Ipotetica lettera fantasiosa che una delle mie pazienti scrive a sé stessa durante una fase di tortuosi bilanci.
Caro cuore mio,
non ti chiedo come stai perché in fondo lo so. Conosco i tuoi acciacchi, le tue crepe; la tua età anagrafica e la tua età dei battiti.
Conosco i battiti che hai perso per strada e quelli che hai recuperato. So bene quando batti più forte, quando un battito vale per due e quando cento non ne ricordano nemmeno uno. So bene quando decido di tacere e io mi chiedo che fine tu abbia fatto.
Conosco anche le tue ginocchia sbucciate, tutte le volte che sei caduto e che comunque ti sei rimesso in piedi, gli amori passati, quelli presenti, gli alibi e le paure, le delusioni passate e le delusioni presenti, e conosco bene il peso che porti.
Anche quando apparentemente smetti di battere, quando le tue aritmie mi fanno preoccupare, quando fai rumore o sin troppo silenzio, quando sei zoppo o ti nascondi, lo so che ci sei e aspetti di essere scaldato e rianimato.
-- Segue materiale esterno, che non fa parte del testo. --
(* ===== verification/Coord.v ===== *)
(** The coordination surface of the daemon (aksond/src/coord.rs): what a driver may stage,
    the operator's one-shot consent, the dispatch that spends it and carries the bytes, and
    the reads a driver has.

    A handler runs on the database; the wall clock, the random nonces and ids, and what the
    machine reports about its sandbox are arguments. [dispatch] also answers with the
    messages it put on the wire, and takes the peer's answer and what the other connections
    did to the database while the store lock was released for the network. *)
From S2P Require Import Prelude Text Crypto Sign Envelope AuditLog Lifecycle Keys Json IJson Dsse Contract Proposal Profile.
From S2P Require Import Introduction Evidence Inert Chars Toy Control Db Handler Readers StoreMeta StorePeers StoreInbox StoreContracts StoreCoord.
From S2P Require Import StoreReach CoordEgress.

Module Coord.
Import Json.
Import Handler.
Import Contract (Identity, issuer, agent, root, mkIdentity).
Import Control (Problem, problem, mkProblem).
Import Proposal (hex_digest, to_value, ToValue).
Import Introduction (member, as_str).
Import (hints) StoreReach.
Import StoreCoord.
Import CoordEgress (COORD_PROTOCOL, COORD_PROTOCOL_VERSION, stage_reference, CoordRoute, rt_root, resolve_route).

Definition IMPLEMENTED : list string :=
  ["coord_whoami"; "peer_show"; "stage"; "stage_show"; "dispatch"; "task_status"; "events_read"; "capability_evidence"].
Definition UNIMPLEMENTED : list string := [].
Definition PARTIAL : list Json := [].

Definition EGRESS_PENDING_DETAIL : string :=
  "the consent receipt is spent and the dispatch is committed, but this endpoint has no acknowledgement that the bytes left; retry under the same execution_key to resume carriage".

Definition MAX_ID_CHARS : nat := 128.
Definition MAX_STAGED_PAYLOAD_BYTES : Z := 512 * 1024.
Definition DEFAULT_EVENT_LIMIT : Z := 64.
Definition MAX_EVENT_LIMIT : Z := 256.
Definition CURSOR_DOMAIN : string := "akson-coord-events-v1:".

(** [valid_label] of bootstrap.rs. *)
Fixpoint contains_double (c : byte) (l : bytes) : bool :=
  match l with
  | a :: (b :: _) as l' => bool_decide (a = c /\ b = c) || contains_double c l'
  | _ => false
  end.

Definition label_byte (b : byte) : bool :=
  Profile.in_bytes 97 122 b || Profile.in_bytes 48 57 b || bool_decide (b = "-"%char).

Definition valid_label (label : string) : bool :=
  let l := as_bytes label in
  negb (bool_decide (label = "")) && bool_decide (String.length label <= 64) && forallb label_byte l &&
  negb (bool_decide (head l = Some "-"%char)) && negb (bool_decide (last l = Some "-"%char)) && negb (contains_double "-"%char l).

Definition valid_id (id : string) : bool :=
  negb (bool_decide (id = "")) && bool_decide (length (Chars.chars id) <= MAX_ID_CHARS) &&
  negb (existsb (fun c => Chars.is_control c || Chars.is_whitespace c) (Chars.chars id)).

Definition unknown_peer : Problem := problem 404 "unknown-peer" "no imported peer answers to that label".
Definition unknown_task : Problem := problem 404 "unknown-task" "no task dispatched from this surface has that reference".
Definition consent_required : Problem := problem 409 "consent-required" "no live consent receipt binds that staged digest".
Definition unknown_stage : Problem := problem 404 "unknown-stage" "no staged contract has that reference".

Definition already_consented : Problem :=
  problem 409 "already-consented" "an unconsumed consent receipt already exists for this staged digest".

Definition already_dispatched (r : DispatchRecord) : Problem :=
  mkProblem "urn:akson:error:already-dispatched" "this staging has already been dispatched" 409
    (Some ("consent for this staged digest was already spent under execution_key " +:+ x_execution_key r +:+ " (carriage " +:+
           x_egress_state r +:+ "); re-present that execution_key to resume carriage, which spends nothing")).

Definition time_uncertain : Problem :=
  problem 503 "time-uncertain" "the trusted clock moved backward; refusing until time is re-established".

Definition trusted_now (wall : Z) : H Z := fun d =>
  match exec (StoreMeta.trusted_now wall) d with
  | (Ok t, d') => (Ok t, d')
  | (Err _, d') => (Err time_uncertain, d')
  end.

(** What the handlers take from the daemon's state. *)
Record CoordConfig := mkCoordConfig {
  cc_local : Identity; cc_interface_url : string; cc_endpoint_fingerprint : string; cc_evidence_key : Keys.PurposeKey }.

(** The [Debug] rendering of a text, which consults Unicode tables. *)
Class DebugText := { debug_text : string -> string }.

(** One entry of [akson_sandbox::diagnose]. *)
Record Diagnostic := mkDiagnostic { feature : string; available : bool; required : bool }.

Definition all_required_available (report : list Diagnostic) : bool :=
  forallb (fun d => negb (required d) || available d) report.

Definition opt_str (o : option string) : Json := match o with Some x => JStr x | None => JNull end.
Definition opt_int (o : option Z) : Json := match o with Some x => JInt x | None => JNull end.

(** ** Answers *)

Definition coord_whoami (c : CoordConfig) : Json :=
  IJson.obj [("protocol", JStr COORD_PROTOCOL); ("protocol_version", JInt COORD_PROTOCOL_VERSION);
    ("issuer", JStr (issuer (cc_local c))); ("agent", JStr (agent (cc_local c))); ("root_thumbprint", JStr (root (cc_local c)));
    ("interface_url", JStr (cc_interface_url c)); ("endpoint_fingerprint", JStr ("sha256:" +:+ cc_endpoint_fingerprint c));
    ("features", JArr (JStr <$> IMPLEMENTED)); ("unimplemented", JArr (JStr <$> UNIMPLEMENTED)); ("partial", JArr PARTIAL)].

Definition staged_members (st : StagedContract) (consent : option Json) : list (string * Json) :=
  [("stage_ref", JStr (g_stage_ref st)); ("staged_digest", JStr (g_staged_digest st));
   ("payload_sha256", JStr (g_payload_sha256 st)); ("byte_length", JInt (g_byte_length st)); ("task_type", JStr (g_task_type st));
   ("performer", JStr (g_performer st)); ("status", JStr (g_status st)); ("staged_at", JInt (g_staged_at st));
   ("consent", default JNull consent)].

Definition staged_json (st : StagedContract) (consent : option Json) : Json := IJson.obj (staged_members st consent).

Definition egress_json (r : DispatchRecord) : Json :=
  IJson.obj [("state", JStr (x_egress_state r)); ("at", opt_int (x_egress_at r));
    ("detail", JStr (if decide (x_egress_detail r = "") then EGRESS_PENDING_DETAIL else x_egress_detail r));
    ("retryable", JBool (egress_may_be_attempted r))].

Definition dispatched_json (st : StagedContract) (r : DispatchRecord) (replayed : bool) : Json :=
  IJson.obj [("dispatch_receipt", JStr (x_dispatch_receipt r)); ("stage_ref", JStr (x_stage_ref r));
    ("staged_digest", JStr (x_staged_digest r)); ("payload_sha256", JStr (g_payload_sha256 st));
    ("byte_length", JInt (g_byte_length st)); ("task_type", JStr (g_task_type st)); ("performer", JStr (g_performer st));
    ("consent_receipt", JStr (x_receipt_id r)); ("execution_key", JStr (x_execution_key r)); ("consent_spent", JBool true);
    ("status", JStr COORD_STATUS_DISPATCHED); ("dispatched_at", JInt (x_dispatched_at r)); ("replayed", JBool replayed);
    ("egress", egress_json r)].

Definition verification_json (r : DispatchRecord) : Json :=
  let acknowledged := bool_decide (x_egress_state r = COORD_EGRESS_SENT) in
  IJson.obj [("state", JStr (if acknowledged then "acknowledged" else "unacknowledged"));
    ("result_manifest_digest", JNull); ("outcome_state", JNull);
    ("detail", JStr (
      if acknowledged then "the pinned recipient acknowledged this staged digest; a coordination dispatch carries no contract, so no result manifest or outcome is verifiable against it"
      else if decide (x_egress_state r = COORD_EGRESS_FAILED)
      then "carriage failed and no recipient acknowledged this staged digest: " +:+ x_egress_detail r
      else EGRESS_PENDING_DETAIL))].

Definition egress_line (dispatched : option DispatchRecord) : string :=
  match dispatched with
  | None => "staging was inert: nothing has left this machine yet"
  | Some r =>
      if decide (x_egress_state r = COORD_EGRESS_SENT)
      then "ALREADY DISCLOSED: dispatch " +:+ x_dispatch_receipt r +:+ " was acknowledged by the recipient — these bytes have left this machine"
      else if decide (x_egress_state r = COORD_EGRESS_FAILED)
      then "ALREADY DISPATCHED: consent was spent on dispatch " +:+ x_dispatch_receipt r +:+ " and its carriage failed; the bytes may or may not have left"
      else "ALREADY DISPATCHED: consent was spent on dispatch " +:+ x_dispatch_receipt r +:+ " and no acknowledgement is recorded; the bytes may or may not have left"
  end.

Definition dimension (name source state : string) (facts : Json) : Json :=
  IJson.obj [("dimension", JStr name); ("source", JStr source); ("state", JStr state); ("facts", facts)].

Definition LOCAL : string := "locally_observed".
Definition ASSERTED : string := "peer_asserted".
Definition PREDICATE_FEDERATION_CAPABILITY_V1 : string := "https://akson.invalid/attestation/federation-capability/v1".

(** ** The event cursor *)

Section cursor.
Context {BU : Keys.Base64Url}.

Definition encode_cursor (seq : Z) : string := Keys.url_encode (as_bytes (CURSOR_DOMAIN +:+ Chars.show_i64 seq)).

Definition bad_cursor : Problem := problem 400 "bad-cursor" "that cursor did not come from this feed".

Definition decode_cursor (cursor : string) : result Problem Z :=
  b ← ok_or (Keys.url_decode cursor) bad_cursor;
  if negb (Inert.valid_utf8 b) then Err bad_cursor else
  rest ← ok_or (Profile.strip_prefix (as_bytes CURSOR_DOMAIN) b) bad_cursor;
  seq ← ok_or (Chars.parse_i64 (from_utf8 rest)) bad_cursor;
  if (seq <? 0)%Z then Err bad_cursor else Ok seq.
End cursor.

(** ** Handlers *)

Section handlers.
Context {HS : Hashes} {HX : Hex} {AE : Aead} {ED : Ed25519} {B64 : Base64} {BU : Keys.Base64Url} {JT : Keys.JwkText}
  {CN : Canon Json} {SV : Dsse.Schemas} {CJ : Codec Json} {CP : Codec StorePeers.StoredPeer} {EP : CoordEgress.Endpoints}
  {DT : DebugText} {TS : ToValue Evidence.Statement} {TE : ToValue Dsse.Envelope} {V : Type} {PS : CoordEgress.ProtoStruct V}
  {ST : CoordEgress.SendText V}.
Context (s : Store) (config : CoordConfig).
Lo so che ti lamenti, che piangi, che gridi o che gridi in silenzio. Lo so che hai paura, che durante i momenti di cambiamento treni, ma devi essere forte, cuore mio.
A volte mi sento minacciata dal tuo battito, però sono certa che mi vuoi dire qualcosa che in realtà mi sfugge. Così, anche quando sei vivo e anche morto, ferito o moribondo, zoppicante o cammini veloce con passo spedito, so che devo ascoltarti e so che in un modo o nell’altro cambieremo pelle e torneremo a battere nuovamente entrambi.
Per questa sofferenza comunque ti ringrazio. Ti prometto che mi impegnerò a portarti a spasso in luoghi pieni di meraviglia. Ti farò conoscere la luce, il sole caldo e le marmellate che farò. E sono certa, cuore mio, che ci divertiremo tantissimo insieme con tanti battiti o con pochi battiti, ma intensi e veri.